- Do you easily get angry?
- Do you get impatient when being help up?
- Do you have difficulty getting to sleep, do not sleep well?
- Are you in conflict with people at home or at work?
- Do you find your work too challenging or not enough?
- Are you worried about your work, your financial responsibilities?
- Are your goals in life unclear?
In our modern daily life, it is almost impossible not to experience stress.
Work, people, situations, events can all cause stress. It wouldn’t be that bad if stress was occasional. The problem really comes when stress is repetitive. The constant flow of stress hormones can have terrible health consequences (higher risk of heart attacks, high blood pressure, inflammatory diseases, IBS, digestion problems). The feeling of helplessness can cause anger and conflicts and add to the initial cause of stress.
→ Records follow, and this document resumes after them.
(* ===== verification/Provenance.v ===== *)
(** * Where the rows of the database come from

    The columns of a message or of a batch that L1 determines are those of a notification, whatever
    the node did to the row since: the invariant [from_l1] says so for a set [N] of notifications,
    survives every statement of the database, and with it every iteration of the run loop whose
    notifications are in [N]. *)

From S2P Require Import Prelude Sql Primitives Watcher BigEndian Codec Engine DbModel DbOps DbInvariant.
From S2P Require Import World Signing Sequencer Pipeline Consolidation Driver Orchestrator.
From S2P Require Import RunLoop OrchestratorInv OrchestratorProps.

(** The row holds the message of the notification. *)
Definition message_of `{Chain} (n : L1Notification) (r : MsgRow) : Prop :=
  match n with
  | L1MessageSent message bi _ =>
      ∃ queue_hash, message_cols r =
        message_cols (MsgRow_from (mkL1MessageEnvelope message (number bi) None queue_hash))
  | _ => False
  end.

(** The row holds the batch of the notification. *)
Definition batch_of (n : L1Notification) (r : BatchRow) : Prop :=
  match n with
  | BatchCommit _ data =>
      ∃ row, @BatchRow_from DatabaseError data = Ok row ∧ batch_cols r = batch_cols row
  | _ => False
  end.

Section Rows.
Context `{SqlEngine} `{Chain}.
(** The database the node started from, and the notifications since. *)
Context (d0 : Db) (N : L1Notification → Prop).

Definition message_known (r : MsgRow) : Prop :=
  (∃ r0, r0 ∈ l1_message d0 ∧ message_cols r0 = message_cols r) ∨ (∃ n, N n ∧ message_of n r).
Definition batch_known (r : BatchRow) : Prop :=
  (∃ r0, r0 ∈ batch_commit d0 ∧ batch_cols r0 = batch_cols r) ∨ (∃ n, N n ∧ batch_of n r).

Record from_l1 (d : Db) : Prop := {
  fl_messages : Forall message_known (l1_message d);
  fl_batches : Forall batch_known (batch_commit d)
}.

Lemma message_known_cols r r' : message_cols r' = message_cols r → message_known r → message_known r'.
Proof.
  intros Hc [(r0 & Hr0 & Hc0)|(n & Hn & Hr)]; [left; exists r0; by rewrite Hc|].
  right. exists n. split; [done|]. destruct n; try done. destruct Hr as [qh Hr].
  exists qh. by rewrite Hc.
Qed.
Lemma batch_known_cols r r' : batch_cols r' = batch_cols r → batch_known r → batch_known r'.
Proof.
  intros Hc [(r0 & Hr0 & Hc0)|(n & Hn & Hr)]; [left; exists r0; by rewrite Hc|].
  right. exists n. split; [done|]. destruct n; try done. destruct Hr as (row & Hrow & Hr).
  exists row. by rewrite Hc.
Qed.

Lemma Forall_update_many {R} (P : R → Prop) p f t :
  (∀ r, p r = true → P r → P (f r)) → Forall P t → Forall P (update_many p f t).
Proof.
  intros Hf Ht. unfold update_many. apply Forall_fmap. eapply Forall_impl; [exact Ht|].
  intros r Hr. simpl. destruct (p r) eqn:E; auto.
Qed.

Lemma Forall_delete_many {R} (P : R → Prop) p t : Forall P t → Forall P (delete_many p t).
Proof.
  intros Ht. apply Forall_forall. intros r [Hr _]%elem_of_delete_many. rewrite Forall_forall in Ht. auto.
Qed.

(** Tables that are not touched. *)
Lemma from_l1_same d d' :
  l1_message d' = l1_message d → batch_commit d' = batch_commit d → from_l1 d → from_l1 d'.
Proof. intros Hm Hb []. by split; rewrite ?Hm, ?Hb. Qed.

Lemma from_l1_insert_batch bi data : N (BatchCommit bi data) → preserves from_l1 (insert_batch data).
Proof.
  intros Hn d [Hm Hb]. unfold insert_batch, bind, lift, modify.
  destruct (BatchRow_from data) as [row|e|] eqn:Hrow; [|by split..]. split; [done|]. simpl.
  assert (∀ r, batch_cols r = batch_cols row → batch_known r) as Hknown.
  { intros r Hr. right. eexists. split; [exact Hn|]. by exists row. }
  unfold upsert_batch. destruct (is_in _ _).
  - apply Forall_update_many; [|done]. intros r Heq%Z.eqb_eq _. apply Hknown.
    unfold batch_cols. simpl. by rewrite Heq.
  - apply Forall_app. split; [done|]. apply Forall_singleton. by apply Hknown.
Qed.

Lemma from_l1_insert_message message bi ts queue_hash :
  N (L1MessageSent message bi ts) →
  preserves from_l1 (insert_l1_message (mkL1MessageEnvelope message (number bi) None queue_hash)).
Proof.
  intros Hn d [Hm Hb]. unfold insert_l1_message, modify. simpl.
  destruct (existsb _ _); (split; [|done]); simpl; [done|].
  apply Forall_app. split; [done|]. apply Forall_singleton. right. eexists. split; [exact Hn|].
  by exists queue_hash.
Qed.

Lemma from_l1_delete_batches p : preserves from_l1 (delete_batches p).
Proof.
  intros d [Hm Hb]. unfold delete_batches, bind, get, modify, ret. simpl.
  split; [done|]. simpl. by apply Forall_delete_many.
Qed.

Lemma from_l1_delete_messages n : preserves from_l1 (delete_l1_messages_gt n).
Proof.
  unfold delete_l1_messages_gt. apply preserves_bind; [apply preserves_get|]. intros d1.
  apply preserves_bind; [|intros; apply preserves_lift].
  apply preserves_modify. intros d [Hm Hb]. split; [|done]. simpl. by apply Forall_delete_many.
Qed.

Lemma from_l1_insert_blocks bs batch : preserves from_l1 (insert_blocks bs batch).
Proof.
  intros d Hd. unfold insert_blocks, bind, lift, get. destruct (L2Rows_from _ _); [|done..].
  destruct (_ && _); [done|]. revert Hd. by apply from_l1_same.
Qed.

#[export] Instance from_l1_closed : DbClosed from_l1.
Proof.
  refine {|
    from_batch data := ∃ bi, N (BatchCommit bi data);
    from_message m := ∃ message bi ts queue_hash, N (L1MessageSent message bi ts) ∧
      m = mkL1MessageEnvelope message (number bi) None queue_hash
  |}.
  - intros p f Hf. apply preserves_modify. intros d [Hm Hb]. split; [done|]. simpl.
    apply Forall_update_many; [|done]. intros r _. by apply batch_known_cols.
  - intros p f Hf. apply preserves_modify. intros d. by apply from_l1_same.
  - intros p f Hf. apply preserves_modify. intros d [Hm Hb]. split; [|done]. simpl.
    apply Forall_update_many; [|done]. intros r _. by apply message_known_cols.
  - intros k v. apply preserves_modify. intros d. by apply from_l1_same.
  - intros n h d Hd. unfold upsert_l1_block, bind, get. destruct (hash_taken n h d); [done|].
    revert Hd. by apply from_l1_same.
  - intros keep dec. apply preserves_modify. intros d. by apply from_l1_same.
  - intros f. apply preserves_modify. intros d. by apply from_l1_same.
  - intros b [bi Hn]. by eapply from_l1_insert_batch.
  - apply from_l1_delete_batches.
  - intros p d Hd. unfold delete_l2_blocks, bind, get, modify, ret. simpl. revert Hd. by apply from_l1_same.
  - intros m (message & bi & ts & qh & Hn & ->). by eapply from_l1_insert_message.
  - apply from_l1_delete_messages.
  - apply from_l1_insert_blocks.
Defined.

Lemma from_l1_start : from_l1 d0.
Proof. split; apply Forall_forall; intros r Hr; left; by exists r. Qed.
End Rows.

Section Loop.
Context `{SqlEngine} `{Chain} `{!PayloadConversion} `{Timers} `{Rlp} `{SignerRecovery}
  `{SignatureBytes} `{!EngineApi W} `{!L2Provider W} `{!BlockClient W}.
Variable config : ChainOrchestratorConfig.
Implicit Types o : Orchestrator W.

(** An iteration of the loop keeps the provenance when its notification is one of [N]. *)
Lemma run_step_from_l1 d0 (N : L1Notification → Prop) clock i o :
  match i with NotificationIn n => N n | _ => True end →
  from_l1 d0 N (database (env o)) →
  from_l1 d0 N (database (env (run_step config clock i o).2)).
Proof.
  intros Hi Hd.
  assert (orch_inv (λ _, True) (from_l1 d0 N) (λ _, True) o) as Ho by done.
  refine (proj2 (proj1 (run_step_pres (λ _, True) (from_l1 d0 N) (λ _, True) _ config _ _ _ _ _
                          clock i _ o Ho))); try done.
  destruct i as [| | | | | | |[]]; try done; simpl in *; [by eexists|].
  intros queue_hash. by do 4 eexists.
Qed.
End Loop.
So, what’s the solution? Avoid stress altogether? There are so many different causes of stress that it’s hardly possible to avoid it. The solution lies in learning how to manage stress.
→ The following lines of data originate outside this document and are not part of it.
Lemma extend_ancestors_speaks hs : follows speaks_anc (extend_ancestors hs).
Proof. intros s. unfold speaks_anc. by apply speaks_same. Qed.
Lemma common_ancestor_speaks i hs : follows speaks (common_ancestor i hs).
Proof. revert i. induction hs; intros i; simpl; solve_speaks. Qed.
Lemma block_range_speaks h n : follows speaks (block_range h n).
Proof. unfold block_range. solve_speaks. Qed.
Hint Resolve extend_ancestors_speaks common_ancestor_speaks block_range_speaks : node.
Lemma fork_loop_speaks fuel s hs : follows speaks_anc (fork_loop fuel bp s hs).
Proof. revert hs. induction fuel; intros hs; simpl; solve_speaks. Qed.
Lemma extend_head_speaks h : follows speaks_anc (extend_head bp h).
Proof. unfold extend_head. solve_speaks. Qed.
Lemma fork_below_head_speaks f : follows speaks (fork_below_head bp f).
Proof. unfold fork_below_head. solve_speaks. Qed.
Lemma optimistic_sync_to_speaks b : follows speaks (optimistic_sync_to b).
Proof. unfold optimistic_sync_to. solve_speaks. Qed.
Hint Resolve fork_loop_speaks extend_head_speaks fork_below_head_speaks optimistic_sync_to_speaks : node.

Lemma handle_block_from_peer_speaks : follows speaks_anc (handle_block_from_peer config bp).
Proof.
  unfold handle_block_from_peer.
  pose proof (send_quiet (ImportOutcome (nb_peer_id bp) ImportFinalizedBlock) Logic.I).
  assert (∀ e, follows speaks (send (ImportOutcome (nb_peer_id bp) (ImportConsensusError e)))).
  { intros e. by apply send_quiet. }
  solve_speaks.
Qed.

Lemma track_blocked_import_speaks a r o : speaks o (track_blocked_import bp a r o).
Proof. unfold track_blocked_import. repeat case_match; try reflexivity; apply speaks_blocked. Qed.

Lemma import_peer_block_speaks : follows speaks (import_peer_block config bp).
Proof.
  intros o. unfold import_peer_block.
  pose proof (handle_block_from_peer_speaks (o, [parent_hash (header (nb_block bp))])) as Hh.
  destruct (handle_block_from_peer _ _ _) as [r [o' a]]. unfold speaks_anc in Hh. cbn [fst snd] in Hh.
  destruct r; cbn [snd]; [| |exact Hh];
    (eapply transitivity; [exact Hh|apply track_blocked_import_speaks]).
Qed.
End Import.

(** A block that is not valid is not announced. *)
Lemma checked_import_speaks bp o :
  (validate_new_block (consensus o) (nb_block bp) (nb_signature bp) = Ok tt →
   P (ImportOutcome (nb_peer_id bp) (ImportValidBlock (nb_block bp) (sig_as_bytes (nb_signature bp))))) →
  speaks o (import_peer_block config bp o).2.
Proof.
  intros Hv. destruct (validate_new_block (consensus o) (nb_block bp) (nb_signature bp))
    as [[]|err|] eqn:Hval.
  - by apply import_peer_block_speaks, Hv.
  - destruct (refused_block config bp err o [parent_hash (header (nb_block bp))] Hval)
      as (e & r & Hr & He & Hrun).
    unfold import_peer_block. rewrite Hrun. cbv beta iota. rewrite track_refused by done.
    split; [done|]. eexists. split; [done|]. apply Forall_singleton, Hquiet.
    destruct Hr as [->|[err' ->]]; done.
  - unfold import_peer_block, handle_block_from_peer, in_orchestrator, get_fcs, send, modify, gets, bind, ret, zoom.
    cbv beta iota. cbv [fst snd]. destruct (_ <=? _); [|rewrite Hval].
    + rewrite track_refused by done. split; [done|]. eexists. split; [done|].
      by apply Forall_singleton, Hquiet.
    + cbn. reflexivity.
Qed.

Hint Resolve import_chain_speaks optimistic_sync_to_speaks : node.

(** ** L1 notifications, commands and the sequencer *)

Lemma in_resources_speaks {A} (m : M (DerivationDriver * Env W) ChainOrchestratorError A) :
  follows speaks (λ o, let '(r, (d, e)) := m (derivation_driver o, env o) in
                       (r, set_driver d (set_env e o))).
Proof. intros o. destruct (m _) as [r [d e]]. by apply speaks_same. Qed.

Lemma unwind_held_speaks n : follows speaks (unwind_and_revalidate_held_batch n).
Proof.
  unfold unwind_and_revalidate_held_batch.
  apply follows_bind; [typeclasses eauto|solve_speaks|]. intros _ o.
  destruct (unwind_and_revalidate _ _) as [r [d d']]. by apply speaks_same.
Qed.
Lemma update_after_unwind_speaks op h f : follows speaks (update_fcs_after_unwind op h f).
Proof. unfold update_fcs_after_unwind. cbv zeta. solve_speaks. Qed.
Lemma collect_reverted_speaks ns : follows speaks (collect_reverted_txs ns).
Proof. induction ns; simpl; solve_speaks. Qed.
Lemma reinsert_speaks txs : follows speaks (reinsert_txs_into_pool txs).
Proof. unfold reinsert_txs_into_pool. solve_speaks. Qed.
Hint Resolve unwind_held_speaks update_after_unwind_speaks collect_reverted_speaks reinsert_speaks : node.
Lemma new_l2_head_speaks n : follows speaks (new_l2_head n).
Proof. unfold new_l2_head, collect_reverted_txs_in_range. solve_speaks. Qed.
Lemma queue_hash_speaks m : follows speaks (compute_l1_message_queue_hash config m).
Proof. unfold compute_l1_message_queue_hash. solve_speaks. Qed.
Hint Resolve new_l2_head_speaks queue_hash_speaks : node.

Definition is_consensus_update (n : L1Notification) : bool :=
  match n with ConsensusUpdated _ => true | _ => false end.

Lemma handle_l1_notification_speaks n :
  is_consensus_update n = false → follows speaks (handle_l1_notification config clock n).
Proof.
  intros Hn. destruct n; simpl in *; try done;
    unfold handle_l1_reorg, handle_l1_new_block, handle_l1_finalized, handle_batch_commit,
      handle_batch_revert, handle_l1_message, handle_batch_finalization; solve_speaks.
Qed.

Lemma on_sequencer_speaks {A} (m : M (Sequencer * Env W) SequencerError A) :
  follows speaks (on_sequencer m).
Proof.
  intros o. unfold on_sequencer. destruct (sequencer o) as [sq|]; [|reflexivity].
  destruct (m (sq, env o)) as [r [s' e']]. by apply speaks_same.
Qed.
Hint Resolve on_sequencer_speaks : node.

Lemma handle_command_speaks c :
  (∀ bp, c = ImportBlock bp →
     P (ImportOutcome (nb_peer_id bp) (ImportValidBlock (nb_block bp) (sig_as_bytes (nb_signature bp))))) →
  follows speaks (handle_command clock c).
Proof.
  intros Hc. pose proof (λ n, send_quiet (WatcherReset n) Logic.I).
  assert (∀ bp bs, c = ImportBlock bp → follows speaks (import_chain bs bp)).
  { intros bp bs Hb. apply import_chain_speaks; auto. }
  destruct c as [| | | | | | | | |bp]; simpl;
    unfold build_block, orchestrator_status, update_fcs_head, enable_sequencing, disable_sequencing,
      revert_to_l1_block, collect_reverted_txs_in_range; solve_speaks.
Qed.

Lemma handle_sequencer_event_speaks e :
  (∀ b, P (SignRequest b)) → follows speaks (handle_sequencer_event clock e).
Proof.
  intros Hs. assert (∀ b, follows speaks (send (SignRequest b))) by (intros; by apply send_speaks).
  destruct e; simpl; unfold sign_block_request; solve_speaks.
Qed.

Lemma handle_outcome_speaks r : follows speaks (handle_outcome r).
Proof. unfold handle_outcome. solve_speaks. Qed.
End Speaks.

(** ** An iteration of the loop *)

Definition consensus_after (i : Input) (c : Consensus) : Consensus :=
  match i with NotificationIn (ConsensusUpdated update) => update_config update c | _ => c end.

(** The block an outcome or an announcement hands to the network, with its signature. *)
Definition handed_out (m : Output) : option (DogeosBlock * Bytes) :=
  match m with
  | AnnounceBlock b signature => Some (b, sig_as_bytes signature)
  | ImportOutcome _ (ImportValidBlock b signature) | ImportOutcome _ (ImportValidHeader b signature) =>
      Some (b, signature)
  | _ => None
  end.

(** What an iteration that handles [i] under the consensus [c] may send. *)
Definition may_send (c : Consensus) (i : Input) (m : Output) : Prop :=
  match m with
  | AnnounceBlock b signature => i = SignerEventIn b signature
  | SignRequest _ => i = SequencerPoll
  | ImportOutcome peer (ImportValidBlock b signature) =>
      ∃ bp, signature = sig_as_bytes (nb_signature bp) ∧ b = nb_block bp ∧ peer = nb_peer_id bp ∧
        (validate_new_block c b (nb_signature bp) = Ok tt ∨ i = CommandIn (ImportBlock bp))
  | ImportOutcome _ (ImportValidHeader _ _) => False
  | _ => True
  end.

Lemma may_send_quiet c i m : unremarkable m → may_send c i m.
Proof. destruct m as [| |p r| | |]; try done. by destruct r. Qed.

Lemma checked_may_send c i bp :
  validate_new_block c (nb_block bp) (nb_signature bp) = Ok tt →
  may_send c i (ImportOutcome (nb_peer_id bp)
                  (ImportValidBlock (nb_block bp) (sig_as_bytes (nb_signature bp)))).
Proof. intros Hv. exists bp. auto. Qed.

#[local] Existing Instances speaks_preorder.

Lemma retry_speaks i o : speaks (may_send (consensus o) i) o (retry_blocked_import config o).2.
Proof.
  unfold retry_blocked_import, get_fcs, modify, gets, bind, ret. cbv beta iota.
  destruct (blocked_import o) as [held|]; [|reflexivity].
  set (o1 := set_blocked_import None o).
  assert (speaks (may_send (consensus o) i) o o1) as Ha by apply speaks_blocked.
  destruct (_ <=? _); [exact Ha|].
  destruct (validate_new_block (consensus o1) _ _) as [[]|e|] eqn:Hv; [|exact Ha|exact Ha].
  eapply transitivity; [exact Ha|]. change (consensus o) with (consensus o1).
  apply checked_import_speaks; [apply may_send_quiet|]. intros Hv'. by apply checked_may_send.
Qed.

Lemma speaks_bind {A B} P (m : M (Orchestrator W) ChainOrchestratorError A)
    (k : A → M (Orchestrator W) ChainOrchestratorError B) o :
  speaks P o (m o).2 → (∀ a, speaks P (m o).2 (k a (m o).2).2) → speaks P o (bind m k o).2.
Proof.
  intros Hm Hk. unfold bind. destruct (m o) as [[a|e|] o1]; simpl in *; [|done..].
  eapply transitivity; [exact Hm|apply Hk].
Qed.

Lemma outcome_speaks P (r : option ChainOrchestratorEvent + ChainOrchestratorError) :
  (∀ m, unremarkable m → P m) → follows (speaks P) (handle_outcome (W := W) r ;;; ret true).
Proof.
  intros Hq. apply follows_bind; [apply speaks_preorder|by apply handle_outcome_speaks|].
  intros _. apply follows_ret, speaks_preorder.
Qed.

Lemma try_state {S E F A} (m : M S E A) s : (try m s : outcome F _ * S).2 = (m s).2.
Proof. unfold try. by destruct (m s) as [[]]. Qed.

Lemma notification_speaks n o :
  is_consensus_update n = false →
  speaks (may_send (consensus o) (NotificationIn n)) o (notification_step config clock n o).2.
Proof.
  intros Hn. set (P := may_send _ _). unfold notification_step.
  assert (∀ m, unremarkable m → P m) as Hq by apply may_send_quiet.
  pose proof (handle_l1_notification_speaks P Hq n Hn o) as Ha.
  apply speaks_bind; [by rewrite try_state|]. rewrite try_state.
  set (o1 := (handle_l1_notification config clock n o).2) in *. intros [e|err].
  - apply speaks_bind; [reflexivity|]. intros unblocks. change ((gets _ o1).2) with o1.
    apply speaks_bind; [by apply handle_outcome_speaks|]. intros _.
    pose proof (handle_outcome_speaks P Hq (inl e) o1) as Hb. set (o2 := (handle_outcome _ o1).2) in *.
    apply speaks_bind; [|intros _; by apply speaks_same].
    destruct unblocks; [|by apply speaks_same].
    apply speaks_bind; [|intros r; by apply handle_outcome_speaks]. rewrite try_state.
    pose proof (retry_speaks (NotificationIn n) o2) as Hr.
    assert (consensus o2 = consensus o) as Hc by (by rewrite (proj1 Hb), (proj1 Ha)).
    rewrite Hc in Hr. exact Hr.
  - destruct (is_unwind_failure err); by apply speaks_same.
Qed.

Lemma consensus_update_step u o :
  notification_step config clock (ConsensusUpdated u) o =
    (Ok true, set_consensus (update_config u (consensus o)) o).
Proof.
  destruct o as [en sy co se si pi dr bl li ou].
  unfold notification_step, bind, gets, unblocks_import. cbn. by destruct bl.
Qed.

(** What an iteration of the run loop sends, by its input. *)
Theorem run_step_outputs i o :
  let o' := (run_step config clock i o).2 in
  consensus o' = consensus_after i (consensus o) ∧
  ∃ new, outbox o' = outbox o ++ new ∧ Forall (may_send (consensus o) i) new.
Proof.
  cbv zeta. set (P := may_send (consensus o) i).
  assert (∀ m, unremarkable m → P m) as Hq by apply may_send_quiet.
  assert (∀ e, follows (speaks P) (notify (W := W) e)) as Hn by (intros; by apply notify_speaks).
  destruct i as [| |c|b sg| |r|bp|n]; cbn [run_step consensus_after].
  - apply speaks_bind; [apply Hn|intros; by apply speaks_same].
  - unfold attempt_step, attempt_outcome. apply speaks_bind; [apply in_resources_speaks|]. intros st.
    destruct st as [consolidated| |f]; [|by apply speaks_same..].
    apply follows_bind; [apply speaks_preorder|apply follows_for_each; [apply speaks_preorder|auto]|].
    intros _. apply follows_bind; [apply speaks_preorder|auto|].
    intros _. apply follows_ret, speaks_preorder.
  - unfold command_step. apply speaks_bind; [by apply speaks_same|]. intros held.
    apply speaks_bind; [|intros [a|e]; [|destruct held]; by apply speaks_same].
    rewrite try_state. apply handle_command_speaks; [done|]. intros bp ->. exists bp. auto.
  - apply speaks_bind; [rewrite try_state|intros r; by apply outcome_speaks].
    unfold handle_signer_event. apply follows_bind; [apply speaks_preorder|apply in_env_speaks|].
    intros _. apply follows_bind; [apply speaks_preorder|by apply send_speaks|].
    intros _. apply follows_ret, speaks_preorder.
  - unfold sequencer_step. apply speaks_bind; [by apply speaks_same|]. intros [sq|]; [|by apply speaks_same].
    destruct (poll_next _ sq) as [e sq']. apply speaks_bind; [by apply speaks_same|].
    intros _. destruct e as [e|]; [|by apply speaks_same].
    apply speaks_bind; [rewrite try_state; by apply handle_sequencer_event_speaks|].
    intros [a|err]; [by apply outcome_speaks|].
    destruct err; try (by apply outcome_speaks).
    match goal with se : SequencerError |- _ => destruct se end;
      first [by apply outcome_speaks|by apply speaks_same].
  - unfold hold_step. apply speaks_bind; [by apply speaks_same|]. intros _.
    apply speaks_bind; [|intros; by apply speaks_same].
    unfold zoom. destruct (hold_batch _ _ _). by apply speaks_same.
  - apply speaks_bind; [rewrite try_state|intros r; by apply outcome_speaks].
    unfold handle_network_event. apply speaks_bind; [apply Hn|]. intros _.
    pose proof (proj1 (Hn (NewBlockReceived bp) o)) as Hc.
    apply checked_import_speaks; [done|]. rewrite Hc. by apply checked_may_send.
  - destruct (is_consensus_update n) eqn:Hu.
    + destruct n as [| | | | | | |u| | |]; try done.
      rewrite consensus_update_step. split; [done|]. exists []. by rewrite app_nil_r.
    + destruct (notification_speaks n o Hu) as [Hc Ho]. split; [|exact Ho]. rewrite Hc. by destruct n.
Qed.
Together with my clients we try and understand the real causes of their stress. Stress can come from poor time management, lack of confidence, relationships issues, lack of direction, wrong expectations … Once we know the real causes, we decide on an appropriate response for each of them.
Here are some examples of the work we can do together:
- thinking creatively of new ways to tackle each cause of stress
- setting concrete actions to solve the causes of stress
- learning to say No
- learning relaxation and meditation
- letting go of negative thoughts and limiting beliefs
I also take clients who suffer from panic attacks. Panic attacks are extreme physical reactions to stressful events. The intensity is such that the physical symptoms you experience make you feel you are about to die (pounding heart, chest pain, breathlessness, feeling of chocking, sweatiness, trembling, nausea, chills or hot flushes, numbness or tingling).
An attack passes but what does not pass easily is the fear that it might happen again. Many people then react by putting a stop to their normal activity in a bid to avoid anything that could trigger another attack.
The work I do with my clients who have suffered from panic attacks also includes identifying and tackling causes of stress. On top of that we work on beating the fear of another attack (mainly through NLP exercises) and on progressively resuming a normal life.